The Islamic Defenders Front (FPI) had threatened to storm SCTV headquarters if it broadcast a movie titled “?”, scheduled for the last night of the Ramadan holy fasting month this week.
“We regret SCTV’s decision to not air the movie. The movie has passed the censorship requirements and it doesn’t violate any regulations,” broadcasting commission official Ezki Suyanto told AFP.
“It seems the station is just afraid of the FPI. SCTV should not have given in to them. This is a bad precedent for other groups to do the same to TV stations.”
The movie was directed by Muslim filmmaker Hanung Bramantyo, who has made several feature films on Islam, such as the box-office hit “Ayat-Ayat Cinta” (Verses of Love).
FPI secretary-general Sobri Lubis said the movie tried to incite hatred toward Islam and disgraced the religion by suggesting Muslims could live together harmoniously with people of other faiths in one country.
“The movie supports the idea of pluralism and that the unification of many religions is acceptable.

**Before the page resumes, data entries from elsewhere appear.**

(* ===== verification/Safetensors.v ===== *)
(** * Safetensors inspection (src/python/hllm_control/prepare/safetensors.py)

    The header of a container is read and checked without loading payloads:
    every entry's byte length agrees with its shape and type, and the byte
    ranges of a file are pairwise disjoint and inside its data section.  A file
    is the text of its bytes; [json.loads] is the class [JsonLoads]. *)

From Stdlib Require Import Ascii.
From S2P Require Export Models.

(** [json.loads] of decoded text and of raw bytes; [None] is a decoding error. *)
Class JsonLoads := {
  loads_text : string -> option json;
  loads_bytes : string -> option json
}.

Definition MAX_HEADER_BYTES : Z := 128 * 1024 * 1024.

Record InspectedTensor := {
  it_name : string;
  it_dtype : DType;
  it_shape : list Z;
  it_data_offset : Z;
  it_byte_length : Z
}.

Record InspectedFile := {
  if_path : string;
  if_size_bytes : Z;
  if_header_size_bytes : Z;
  if_tensors : list InspectedTensor
}.

Definition _product (values : list Z) : Z := foldl Z.mul 1%Z values.

(** [isinstance(item, int) and not isinstance(item, bool)] *)
Definition json_int (j : json) : option Z := match j with JInt n => Some n | _ => None end.

Definition shape_item (j : json) : option Z :=
  match j with JInt n => if (n <? 0)%Z then None else Some n | _ => None end.

Definition tensor_error {A} (name tail : string) : result A :=
  raise SafetensorsError (String.append "tensor " (String.append (py_repr name) tail)).

Definition _parse_entry (name : string) (raw : json) : result InspectedTensor :=
  match raw with
  | JObj entry =>
    match assoc_get "dtype" entry, assoc_get "shape" entry, assoc_get "data_offsets" entry with
    | Some raw_dtype, Some raw_shape, Some raw_offsets =>
      match raw_dtype with
      | JStr value =>
        match dtype_of_value value with
        | None => tensor_error name (String.append " has unsupported dtype " (py_repr value))
        | Some dtype =>
          match raw_shape with
          | JArr shape_values =>
            match mapM shape_item shape_values with
            | None => tensor_error name " has an invalid shape"
            | Some shape =>
              match raw_offsets with
              | JArr [JInt start; JInt end_] =>
                if (start <? 0)%Z || (end_ <? start)%Z
                then tensor_error name " has an invalid data range"
                else
                  let expected_bytes := (_product shape * DTYPE_BYTES dtype)%Z in
                  if (end_ - start != expected_bytes)%Z
                  then tensor_error name
                         (String.append " byte length is " (String.append (pretty (end_ - start)%Z)
                            (String.append ", expected " (pretty expected_bytes))))
                  else Ok {| it_name := name; it_dtype := dtype; it_shape := shape;
                             it_data_offset := start; it_byte_length := (end_ - start)%Z |}
              | _ => tensor_error name " has invalid data offsets"
              end
            end
          | _ => tensor_error name " has an invalid shape"
          end
        end
      | _ => tensor_error name " has an invalid dtype"
      end
    | _, _, _ => tensor_error name " has invalid metadata"
    end
  | _ => tensor_error name " metadata must be an object"
  end.

(** [struct.unpack("<Q", raw)] of eight bytes. *)
Fixpoint little_endian (s : string) : Z :=
  match s with
  | EmptyString => 0
  | String c s' => (Z.of_N (N_of_ascii c) + 256 * little_endian s')%Z
  end.

Definition range := (Z * Z * string)%type.
Definition tensor_range (t : InspectedTensor) : range :=
  (it_data_offset t, (it_data_offset t + it_byte_length t)%Z, it_name t).
Definition range_start (r : range) : Z := fst (fst r).
Definition range_end (r : range) : Z := snd (fst r).

(** The scan of the ranges in the order of their starts. *)
Fixpoint check_ranges (data_size previous_end : Z) (ranges : list range) : result unit :=
  match ranges with
  | [] => Ok tt
  | (start, end_, name) :: rest =>
    if (start <? previous_end)%Z then tensor_error name " overlaps an earlier tensor"
    else if (data_size <? end_)%Z then tensor_error name " extends beyond the data section"
    else check_ranges data_size end_ rest
  end.

Definition name_lt (a b : InspectedTensor) : bool := str_lt (it_name a) (it_name b).
Definition start_lt (a b : range) : bool := (range_start a <? range_start b)%Z.

Definition inspect_safetensors `{JsonLoads} (path : string) (content : string)
    : result InspectedFile :=
  let size_bytes := Z.of_nat (String.length content) in
  let error tail := raise SafetensorsError (String.append path tail) in
  if (size_bytes <? 8)%Z then error " is too short to be a Safetensors file"
  else
    let header_length := little_endian (str_take 8 content) in
    if (header_length == 0%Z) || (MAX_HEADER_BYTES <? header_length)%Z
    then error (String.append " has invalid header length " (pretty header_length))
    else if (size_bytes <? 8 + header_length)%Z then error " header extends beyond the file"
    else
      let header_bytes := str_take (Z.to_nat header_length) (str_drop 8 content) in
      match loads_bytes header_bytes with
      | None => error " contains an invalid JSON header"
      | Some (JObj header) =>
        parsed ← mapM (fun '(name, raw) => _parse_entry name raw)
                   (List.filter (fun item => fst item != "__metadata__") header);
        let tensors := py_sorted name_lt parsed in
        match tensors with
        | [] => error " does not contain tensors"
        | _ =>
          let data_size := (size_bytes - 8 - header_length)%Z in
          check_ranges data_size 0 (py_sorted start_lt (tensor_range <$> tensors)) ;;
          Ok {| if_path := path; if_size_bytes := size_bytes;
                if_header_size_bytes := (8 + header_length)%Z; if_tensors := tensors |}
        end
      | Some _ => error " header must be a JSON object"
      end.

(** ** One entry *)

Definition tensor_well_formed (t : InspectedTensor) : Prop :=
  (0 <= it_data_offset t)%Z /\ Forall (fun d => 0 <= d)%Z (it_shape t) /\
  it_byte_length t = (_product (it_shape t) * DTYPE_BYTES (it_dtype t))%Z.

Lemma shape_item_nonneg l shape :
  mapM shape_item l = Some shape -> Forall (fun d => 0 <= d)%Z shape.
Proof.
  intros ?%mapM_Some. apply Forall_forall. intros d [i Hi]%list_elem_of_lookup.
  destruct (Forall2_lookup_r _ _ _ _ _ H Hi) as (j & _ & Hj).
  destruct j; try done. simpl in Hj. destruct (Z.ltb_spec n 0); [done|]. by simplify_eq.
Qed.

Lemma parse_entry_ok name raw t :
  _parse_entry name raw = Ok t -> it_name t = name /\ tensor_well_formed t.
Proof.
  unfold _parse_entry, tensor_error. destruct raw as [| | | | | |entry]; try done.
  destruct (assoc_get "dtype" entry) as [raw_dtype|], (assoc_get "shape" entry) as [raw_shape|],
    (assoc_get "data_offsets" entry) as [raw_offsets|]; try done.
  destruct raw_dtype; try done. destruct (dtype_of_value s) as [d|]; [|done].
  destruct raw_shape; try done. destruct (mapM shape_item l) as [shape|] eqn:Hs; [|done].
  destruct raw_offsets as [| | | | |[|[] [|[] [|]]]|]; try done.
  destruct (_ || _) eqn:Hr; [done|]. destruct (_ != _) eqn:Hb; [done|]. intros [= <-].
  bool_to_prop. split; [done|]. unfold tensor_well_formed. simpl.
  split; [done|]. split; [by eapply shape_item_nonneg|done].
Qed.

Lemma byte_length_nonneg t : tensor_well_formed t -> (0 <= it_byte_length t)%Z.
Proof.
  intros (_ & Hs & ->). unfold _product. pose proof (DTYPE_BYTES_pos (it_dtype t)).
  pose proof (foldl_mul_nonneg (it_shape t) 1 ltac:(lia) Hs). nia.
Qed.

(** ** Ranges *)

Definition range_disjoint (r1 r2 : range) : Prop :=
  (range_end r1 <= range_start r2)%Z \/ (range_end r2 <= range_start r1)%Z.

Lemma check_ranges_ok data_size previous ranges u :
  check_ranges data_size previous ranges = Ok u ->
  Forall (fun r => range_start r <= range_end r)%Z ranges ->
  Forall (fun r => previous <= range_start r /\ range_end r <= data_size)%Z ranges /\
  StronglySorted range_disjoint ranges.
Proof.
  revert previous. induction ranges as [|[[s e] n] rest IH]; intros previous; simpl.
  { split; constructor. }
  destruct (Z.ltb_spec s previous); [done|]. destruct (Z.ltb_spec data_size e); [done|].
  intros Hc [Hse Hw]%Forall_cons. destruct (IH _ Hc Hw) as [Hb Hs].
  unfold range_start, range_end in *. simpl in *.
  split; constructor; try done.
  - eapply Forall_impl; [exact Hb|]. simpl. intros. lia.
  - eapply Forall_impl; [exact Hb|]. intros r ?. left. unfold range_start, range_end. simpl in *. lia.
Qed.

Definition tensor_disjoint (t1 t2 : InspectedTensor) : Prop :=
  range_disjoint (tensor_range t1) (tensor_range t2).

Lemma fmap_StronglySorted {A B} (f : A -> B) (R : B -> B -> Prop) l :
  StronglySorted R (f <$> l) -> StronglySorted (fun x y => R (f x) (f y)) l.
Proof.
  induction l as [|x l IH]; [constructor|]. rewrite fmap_cons.
  intros [Hx Hl]%StronglySorted_cons. constructor; [auto|]. by rewrite Forall_fmap in Hx.
Qed.

Lemma little_endian_nonneg s : (0 <= little_endian s)%Z.
Proof. induction s as [|c s IH]; simpl; lia. Qed.

Lemma inspect_safetensors_ok `{JsonLoads} path content f :
  inspect_safetensors path content = Ok f ->
  exists header parsed, if_path f = path /\
    if_size_bytes f = Z.of_nat (String.length content) /\
    if_header_size_bytes f = (8 + little_endian (str_take 8 content))%Z /\
    (8 < if_header_size_bytes f <= 8 + MAX_HEADER_BYTES)%Z /\
    (if_header_size_bytes f <= if_size_bytes f)%Z /\
    loads_bytes (str_take (Z.to_nat (if_header_size_bytes f - 8)) (str_drop 8 content))
      = Some (JObj header) /\
    mapM (fun '(name, raw) => _parse_entry name raw)
      (List.filter (fun item => fst item != "__metadata__") header) = Ok parsed /\
    if_tensors f = py_sorted name_lt parsed /\ if_tensors f <> [] /\
    check_ranges (if_size_bytes f - if_header_size_bytes f) 0
      (py_sorted start_lt (tensor_range <$> if_tensors f)) = Ok tt.
Proof.
  unfold inspect_safetensors. intros E.
  destruct (_ <? 8)%Z; [done|]. destruct (_ || _) eqn:Hl; [done|].
  destruct (_ <? 8 + _)%Z eqn:Hsz; [done|]. destruct (loads_bytes _) as [[| | | | | |header]|] eqn:Hj; try done.
  apply bind_ok in E as (parsed & Hp & E).
  assert (Hne : py_sorted name_lt parsed <> []) by (intros Hnil; by rewrite Hnil in E).
  destruct (py_sorted name_lt parsed) as [|t ts] eqn:Hts; [done|]. rewrite <- Hts in *.
  apply bind_ok in E as ([] & Hc & E). apply Ok_inj in E as <-.
  exists header, parsed. cbn [if_path if_size_bytes if_header_size_bytes if_tensors].
  bool_to_prop. set (n := little_endian (str_take 8 content)) in *.
  assert (0 <= n)%Z by apply little_endian_nonneg.
  replace (8 + n - 8)%Z with n by lia. rewrite Z.sub_add_distr.
  split_and!; try done; lia.
Qed.

(** Every tensor of an inspected file, and every two of them. *)
Definition file_layout_ok (f : InspectedFile) : Prop :=
  (8 < if_header_size_bytes f <= if_size_bytes f)%Z /\ if_tensors f <> [] /\
  Forall (fun t => tensor_well_formed t /\
    (it_data_offset t + it_byte_length t <= if_size_bytes f - if_header_size_bytes f)%Z) (if_tensors f) /\
  StronglySorted tensor_disjoint (if_tensors f) /\
  StronglySorted (not_after name_lt) (if_tensors f).

Lemma layout_of_inspection `{JsonLoads} path content f :
  inspect_safetensors path content = Ok f -> file_layout_ok f.
Proof.
  intros (header & parsed & _ & _ & _ & Hh & Hsz & _ & Hp & Ht & Hne & Hc)%inspect_safetensors_ok.
  assert (Hwf : Forall tensor_well_formed (if_tensors f)).
  { rewrite Ht, py_sorted_Permutation. apply mapM_ok in Hp. apply Forall_forall.
    intros t [i Hi]%list_elem_of_lookup. destruct (Forall2_lookup_r _ _ _ _ _ Hp Hi) as ([n raw] & _ & He).
    by apply parse_entry_ok in He as [_ ?]. }
  apply check_ranges_ok in Hc as [Hb Hs].
  2: { rewrite py_sorted_Permutation, Forall_fmap. eapply Forall_impl; [exact Hwf|].
       intros t Hwt%byte_length_nonneg. unfold range_start, range_end. simpl. lia. }
  rewrite py_sorted_Permutation, Forall_fmap in Hb.
  unfold file_layout_ok. split_and!; try lia; try done.
  - rewrite Forall_forall in Hb, Hwf |- *. intros t Hin. split; [by apply Hwf|].
    by destruct (Hb t Hin).
  - apply (fmap_StronglySorted tensor_range range_disjoint).
    eapply StronglySorted_Permutation; [|by apply py_sorted_Permutation|exact Hs].
    unfold range_disjoint. tauto.
  - rewrite Ht. apply (py_sorted_StronglySorted _ (fun _ => True)).
    + intros ? ? _ _. apply str_lt_asym.
    + intros ? ? ? _ _ _. apply str_le_trans.
    + by apply Forall_true.
Qed.

(** C13: an accepted container is safe to map: every tensor's byte length is the
    product of its shape times its element size, its range lies inside the data
    section of the file, the ranges of different tensors are disjoint, and the
    tensors are in the order of their names. *)
Theorem inspect_safetensors_layout `{JsonLoads} path content f :
  inspect_safetensors path content = Ok f -> file_layout_ok f.
Proof. apply layout_of_inspection. Qed.

(** The scan accepts every list of ranges that is in order, disjoint and in bounds. *)
Fixpoint ranges_in_order (data_size previous : Z) (ranges : list range) : Prop :=
  match ranges with
  | [] => True
  | r :: rest => (previous <= range_start r)%Z /\ (range_end r <= data_size)%Z
                 /\ ranges_in_order data_size (range_end r) rest
  end.

Lemma check_ranges_iff data_size previous ranges :
  check_ranges data_size previous ranges = Ok tt <-> ranges_in_order data_size previous ranges.
Proof.
  revert previous. induction ranges as [|[[s e] n] rest IH]; intros previous; simpl; [done|].
  unfold range_start, range_end, tensor_error. simpl.
  destruct (Z.ltb_spec s previous); [split; [done|]; intros; lia|].
  destruct (Z.ltb_spec data_size e); [split; [done|]; intros; lia|].
  rewrite IH. intuition.
Qed.

(** ** A concrete container: two tensors of four and eight bytes *)
Module SafetensorsDemo.

Definition demo_entry (a b : Z) (n : Z) : json :=
  JObj [("dtype", JStr "F16"); ("shape", JArr [JInt n]); ("data_offsets", JArr [JInt a; JInt b])].

#[local] Instance demo_loads : JsonLoads := {
  loads_text _ := None;
  loads_bytes s := if String.eqb s "{}" then
    Some (JObj [("b", demo_entry 4 12 4); ("__metadata__", JNull); ("a", demo_entry 0 4 2)]) else None
}.

Definition demo_content : string :=
  String "002" (String "000" (String "000" (String "000" (String "000" (String "000"
    (String "000" (String "000" "{}0123456789ab"))))))).

Lemma inspect_safetensors_layout_witness :
  exists f, inspect_safetensors "m.safetensors" demo_content = Ok f /\
    it_name <$> if_tensors f = ["a"; "b"] /\ file_layout_ok f.
Proof.
  eexists. split; [lazy; reflexivity|]. split; [reflexivity|].
  apply (inspect_safetensors_layout "m.safetensors" demo_content). lazy. reflexivity.
Defined.
End SafetensorsDemo.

We rejected this dirty and damaging movie from the start,” he said.
Lubis said the film unfairly depicted the stabbing of a priest and burning of a church, suggesting Indonesia’s Muslim majority was suppressing minorities.
Last year, the FPI threatened cinemas with violence if they did not withdraw a horror-comedy, “Hantu Puncak Datang Bulan” (The Menstruating Ghost of Puncak), after watching uncensored clips of the movie on YouTube.
Civil society and human rights groups say intolerance is on the rise in Indonesia, the world’s most populous Muslim-majority country, under the leadership of President Susilo Bambang Yudhoyono.